¿Tus publicaciones en redes sociales pueden costarte el empleo?

Aunque la actividad en redes sociales del trabajador queda reservada al ámbito privado, existen excepciones que pueden desembocar en despidos procedentes.

¿Tus publicaciones en redes sociales pueden costarte el empleo?

¿Un simple tuit desafortunado puede ser motivo suficiente para despedir a un trabajador? Aunque el contenido que se publica en redes sociales queda de forma habitual reservado al ámbito personal, existen casos en los que la huella digital puede jugar una mala pasada en el trabajo.

El debate sobre el contenido que se publica en redes sociales ha vuelto a ponerse encima de la mesa después de que la actriz Gina Carano fuera despedida del elenco de la serie de Disney+ The Mandalorian. En su caso, la intérprete, firme defensora de Donald Trump, llegó a publicar varios comentarios antisemitas y tránsfobos, algo que la productora de la serie ha calificado como “inaceptables” para justificar su despido.
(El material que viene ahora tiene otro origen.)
Lemma is_next_ext P Q lo hi r : (∀ j, P j = Q j) → is_next P lo hi r → is_next Q lo hi r.
Proof. intros HPQ [[-> H]|(? & ? & H)]; [left|right]; setoid_rewrite <- HPQ; auto. Qed.

(** The bits that __find_next_bit looks at. *)
Definition combined (addr1 : list Z) (addr2 : option (list Z)) (inv : bool) (j : Z) : bool :=
  xorb (bit addr1 j && match addr2 with None => true | Some a => bit a j end) inv.

Section FindNext.
Context (addr1 : list Z) (addr2 : option (list Z)) (nbits : Z) (inv : bool).
Hypothesis Hok1 : words_ok addr1.
Hypothesis Hlen1 : nbits ≤ nbits_of addr1.
Hypothesis H2 : match addr2 with None => True | Some a => words_ok a ∧ nbits ≤ nbits_of a end.
Hypothesis Hmax : nbits ≤ 2 ^ 64 - 64.
Let invert : Z := if inv then U64_MAX else 0.
Let P := combined addr1 addr2 inv.

Lemma fetch_word_spec start : 0 ≤ start < nbits →
  ∃ w, fetch_word addr1 addr2 start invert = Ok w ∧ word_ok w ∧
       ∀ o, 0 ≤ o < 64 → Z.testbit w o = P (64 * (start / 64) + o).
Proof.
  intros Hs. unfold fetch_word, BITS_PER_LONG.
  pose proof (Z.div_mod start 64 ltac:(lia)). pose proof (Z.mod_pos_bound start 64 ltac:(lia)).
  destruct (rd_word_all addr1 (start / 64)) as (w1 & -> & Hw1 & Hb1); [lia|done|].
  rewrite bind_Ok.
  assert (∃ w, (match addr2 with
                | None => Ok w1
                | Some a2 => w ← rd a2 (start / 64); Ok (Z.land w1 w) end) = Ok w ∧ word_ok w ∧
          ∀ o, 0 ≤ o < 64 → Z.testbit w o = bit addr1 (64 * (start / 64) + o) &&
            match addr2 with None => true | Some a => bit a (64 * (start / 64) + o) end)
    as (w & -> & Hw & Hb).
  { destruct addr2 as [a2|].
    - destruct H2 as [Hok2 Hlen2].
      destruct (rd_word_all a2 (start / 64)) as (w2 & -> & Hw2 & Hb2); [lia|done|].
      eexists; split; [done|]. split.
      + apply (land_range 64); unfold word_ok in *; lia.
      + intros o Ho. by rewrite Z.land_spec, Hb1, Hb2.
    - exists w1. split_and!; [done|done|]. intros o Ho. by rewrite andb_true_r, Hb1. }
  rewrite bind_Ok. eexists; split; [done|]. split.
  - apply (lxor_range 64); [lia|done|]. unfold invert, U64_MAX. destruct inv; lia.
  - intros o Ho. rewrite Z.lxor_spec, Hb by done. unfold P, combined. f_equal.
    unfold invert. destruct inv; [|apply Z.bits_0].
    change U64_MAX with (Z.ones 64). apply Z.ones_spec_low. lia.
Qed.

Lemma find_next_bit_spec start : 0 ≤ start →
  ∃ r, __find_next_bit addr1 addr2 nbits start invert = Ok r ∧ is_next P start nbits r.
Proof.
  intros Hs. unfold __find_next_bit.
  destruct (Z.leb_spec nbits start).
  { eexists; split; [done|]. left. split; [done|]. lia. }
  destruct (fetch_word_spec start) as (w & -> & Hw & Hb); [lia|]. rewrite bind_Ok.
  pose proof (Z.div_mod start 64 ltac:(lia)). pose proof (Z.mod_pos_bound start 64 ltac:(lia)).
  rewrite round_down_64 by lia. 
  apply (loop_rule _
    (fun '(s, tmp) => s = 64 * (s / 64) ∧ 0 ≤ s < nbits ∧ word_ok tmp ∧ start < s + 64 ∧
      (∀ o, 0 ≤ o < 64 → Z.testbit tmp o = (start <=? s + o) && P (s + o)) ∧
      (∀ j, start ≤ j < s → P j = false))
    (fun '(s, _) => nbits - s)).
  - intros [s tmp] (Hal & Hs1 & Htmp & Hs2 & Hbits & Hno).
    destruct (Z.eqb_spec tmp 0) as [->|Hne].
    + assert (∀ j, start ≤ j < s + 64 → P j = false) as Hno'.
      { intros j Hj. destruct (decide (j < s)); [apply Hno; lia|].
        pose proof (Hbits (j - s) ltac:(lia)) as Hj'.
        replace (s + (j - s)) with j in Hj' by lia.
        rewrite Z.bits_0 in Hj'. revert Hj'. zdec. done. }
      unfold BITS_PER_LONG. rewrite u64_small by lia. destruct (Z.leb_spec nbits (s + 64)).
      * exists (inr nbits). split; [done|]. left. split; [done|]. intros; apply Hno'; lia.
      * destruct (fetch_word_spec (s + 64)) as (w' & -> & Hw' & Hb'); [lia|].
        exists (inl (s + 64, w')). split; [done|].
        assert (64 * ((s + 64) / 64) = s + 64) as E.
        { replace (s + 64) with (s / 64 * 64 + 1 * 64) by lia.
          rewrite Z.div_add, Z.div_mul by lia. lia. }
        split_and!; try lia; try done.
        intros o Ho. zdec. rewrite Hb' by done. by rewrite E.
    + unfold word_ok in *. unfold __ffsl. rewrite (proj2 (Z.eqb_neq tmp 0)) by done.
      rewrite bind_Ok. eexists; split; [done|].
      destruct (ctz_spec tmp ltac:(lia)) as (Hk0 & Hk1 & Hk2).
      pose proof (ctz_range 64 tmp ltac:(lia) ltac:(lia)).
      rewrite u64_small by lia. rewrite Hbits in Hk1 by lia.
      apply andb_true_iff in Hk1 as [Hge Hp]. zprop.
      assert (∀ j, start ≤ j < s + ctz tmp → P j = false) as Hno'.
      { intros j Hj. destruct (decide (j < s)); [apply Hno; lia|].
        pose proof (Hbits (j - s) ltac:(lia)) as Hj'.
        replace (s + (j - s)) with j in Hj' by lia.
        rewrite Hk2 in Hj' by lia. revert Hj'. zdec. done. }
      destruct (decide (s + ctz tmp < nbits)).
      * rewrite Z.min_l by lia. right. split_and!; [lia|lia|done|done].
      * rewrite Z.min_r by lia. left. split; [done|]. intros; apply Hno'; lia.
  - assert (64 * (start / 64) / 64 = start / 64) as E
      by (rewrite Z.mul_comm, Z.div_mul; lia).
    split_and!; try lia.
    + apply (land_range 64); try done. apply first_mask_ok.
    + intros o Ho. rewrite Z.land_spec, first_mask_bit, Hb by done.
      rewrite andb_comm. f_equal. zcases; lia.
  - rewrite FUEL_eq. lia.
Qed.
End FindNext.

Lemma find_first_loop addr size (f : Z → Z) (P : Z → bool) (skip : Z) :
  words_ok addr → 0 ≤ size ≤ nbits_of addr → size < 2 ^ 64 →
  (∀ w, word_ok w → word_ok (f w) ∧ (w = skip ↔ f w = 0)) →
  (∀ k w, rd addr k = Ok w → ∀ o, 0 ≤ o < 64 → Z.testbit (f w) o = P (64 * k + o)) →
  ∃ r, loop (fun idx =>
    if idx * BITS_PER_LONG <? size then
      w ← rd addr idx;
      if w =? skip then Ok (inl (idx + 1))
      else k ← __ffsl (f w); Ok (inr (Z.min (idx * BITS_PER_LONG + k) size))
    else Ok (inr size)) FUEL 0 = Ok r ∧ is_next P 0 size r.
Proof.
  intros Hok Hsz Hmax Hf HP. unfold BITS_PER_LONG.
  apply (loop_rule _ (fun idx => 0 ≤ idx ≤ size / 64 + 1 ∧ ∀ j, 0 ≤ j < 64 * idx → P j = false)
    (fun idx => size / 64 + 1 - idx)); [| |rewrite FUEL_eq].
  2:{ split; [|lia]. pose proof (Z.div_pos size 64). lia. }
  2:{ pose proof (Z.div_lt_upper_bound size 64 (2 ^ 63)). lia. }
  intros idx [Hidx Hno]. destruct (Z.ltb_spec (idx * 64) size).
  - pose proof (Z.div_le_mono (idx * 64) size 64 ltac:(lia) ltac:(lia)) as Hd.
    rewrite Z.div_mul in Hd by lia.
    destruct (rd_word_all addr idx) as (w & Hw & Hwok & _); [lia|done|].
    rewrite Hw, bind_Ok. destruct (Hf w Hwok) as [Hfok Hz].
    pose proof (HP idx w Hw) as Hbits.
    destruct (word_zero_cases (f w) _ Hfok Hbits) as [[E Hall]|[E _]]; zprop.
    + rewrite (proj2 (Z.eqb_eq w skip)) by (by apply Hz).
      eexists; split; [done|]. cbn. split_and!; try lia.
      intros j Hj. destruct (decide (j < 64 * idx)); [apply Hno; lia|].
      replace j with (64 * idx + (j - 64 * idx)) by lia. apply Hall. lia.
    + rewrite (proj2 (Z.eqb_neq w skip)) by (rewrite Hz; done).
      unfold __ffsl. rewrite (proj2 (Z.eqb_neq (f w) 0)) by done. rewrite bind_Ok.
      eexists; split; [done|]. unfold word_ok in Hfok.
      destruct (ctz_spec (f w) ltac:(lia)) as (Hk0 & Hk1 & Hk2).
      pose proof (ctz_range 64 (f w) ltac:(lia) ltac:(lia)).
      rewrite Hbits in Hk1 by lia.
      assert (∀ j, 0 ≤ j < 64 * idx + ctz (f w) → P j = false) as Hno'.
      { intros j Hj. destruct (decide (j < 64 * idx)); [apply Hno; lia|].
        replace j with (64 * idx + (j - 64 * idx)) by lia. rewrite <- Hbits by lia.
        apply Hk2. lia. }
      replace (idx * 64 + ctz (f w)) with (64 * idx + ctz (f w)) by lia.
      destruct (decide (64 * idx + ctz (f w) < size)).
      * rewrite Z.min_l by lia. right. split_and!; [lia|lia|done|done].
      * rewrite Z.min_r by lia. left. split; [done|]. intros; apply Hno'; lia.
  - eexists; split; [done|]. left. split; [done|]. intros j Hj. apply Hno. lia.
Qed.

Lemma find_first_bit_spec addr size : words_ok addr → 0 ≤ size ≤ nbits_of addr → size < 2 ^ 64 →
  ∃ r, _find_first_bit addr size = Ok r ∧ is_next (bit addr) 0 size r.
Proof.
  intros Hok Hsz Hmax. apply (find_first_loop addr size (fun w => w)); try done.
  intros k w Hw o Ho. apply rd_Ok in Hw as [Hk Hw].
  rewrite <- (bit_split addr _ o w Hw Ho). f_equal. lia.
Qed.

Lemma find_first_zero_bit_spec addr size :
  words_ok addr → 0 ≤ size ≤ nbits_of addr → size < 2 ^ 64 →
  ∃ r, _find_first_zero_bit addr size = Ok r ∧ is_next (fun j => negb (bit addr j)) 0 size r.
Proof.
  intros Hok Hsz Hmax. apply (find_first_loop addr size not64); try done.
  - intros w Hw. split; [apply not64_range|]. split.
    + by intros ->.
    + intros E. apply word_ext; [done|done|]. intros i Hi.
      pose proof (testbit_not64 w i Hi) as H. rewrite E, Z.bits_0 in H.
      change U64_MAX with (Z.ones 64). rewrite Z.ones_spec_low by lia.
      by destruct (Z.testbit w i).
  - intros k w Hw o Ho. apply rd_Ok in Hw as [Hk Hw].
    rewrite testbit_not64 by done. f_equal.
    rewrite <- (bit_split addr _ o w Hw Ho). f_equal. lia.
Qed.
Aunque en Estados Unidos no es necesario ningún motivo para justificar un despido, en España este tipo de publicaciones en redes sociales podrían ser utilizadas para argumentar la salida de un trabajador. Sin embargo, tal y como explica al diario El País el abogado José Luis Peñín, el cese debe apoyarse en un motivo “necesariamente vinculado al ámbito laboral”.

Sin embargo, aunque todo lo que el trabajador haga fuera de su horario laboral quede reservado a su esfera privada, existen excepciones. Según explican los expertos, estas son, principalmente, que la publicación en redes sociales genere un daño a la imagen y reputación de la compañía; o bien que se pueda llegar a vincular a la persona con la marca.

Un simple post en redes sociales puede ser motivo de despido

A veces, un solo post desafortunado en redes sociales puede ser motivo suficiente para despedir a un trabajador. Ejemplo de ello es el cese de un trabajador en Primark en Palma de Mallorca en 2018, tras burlarse, a través de un meme, de las angustiosas imágenes de la guerra en Siria.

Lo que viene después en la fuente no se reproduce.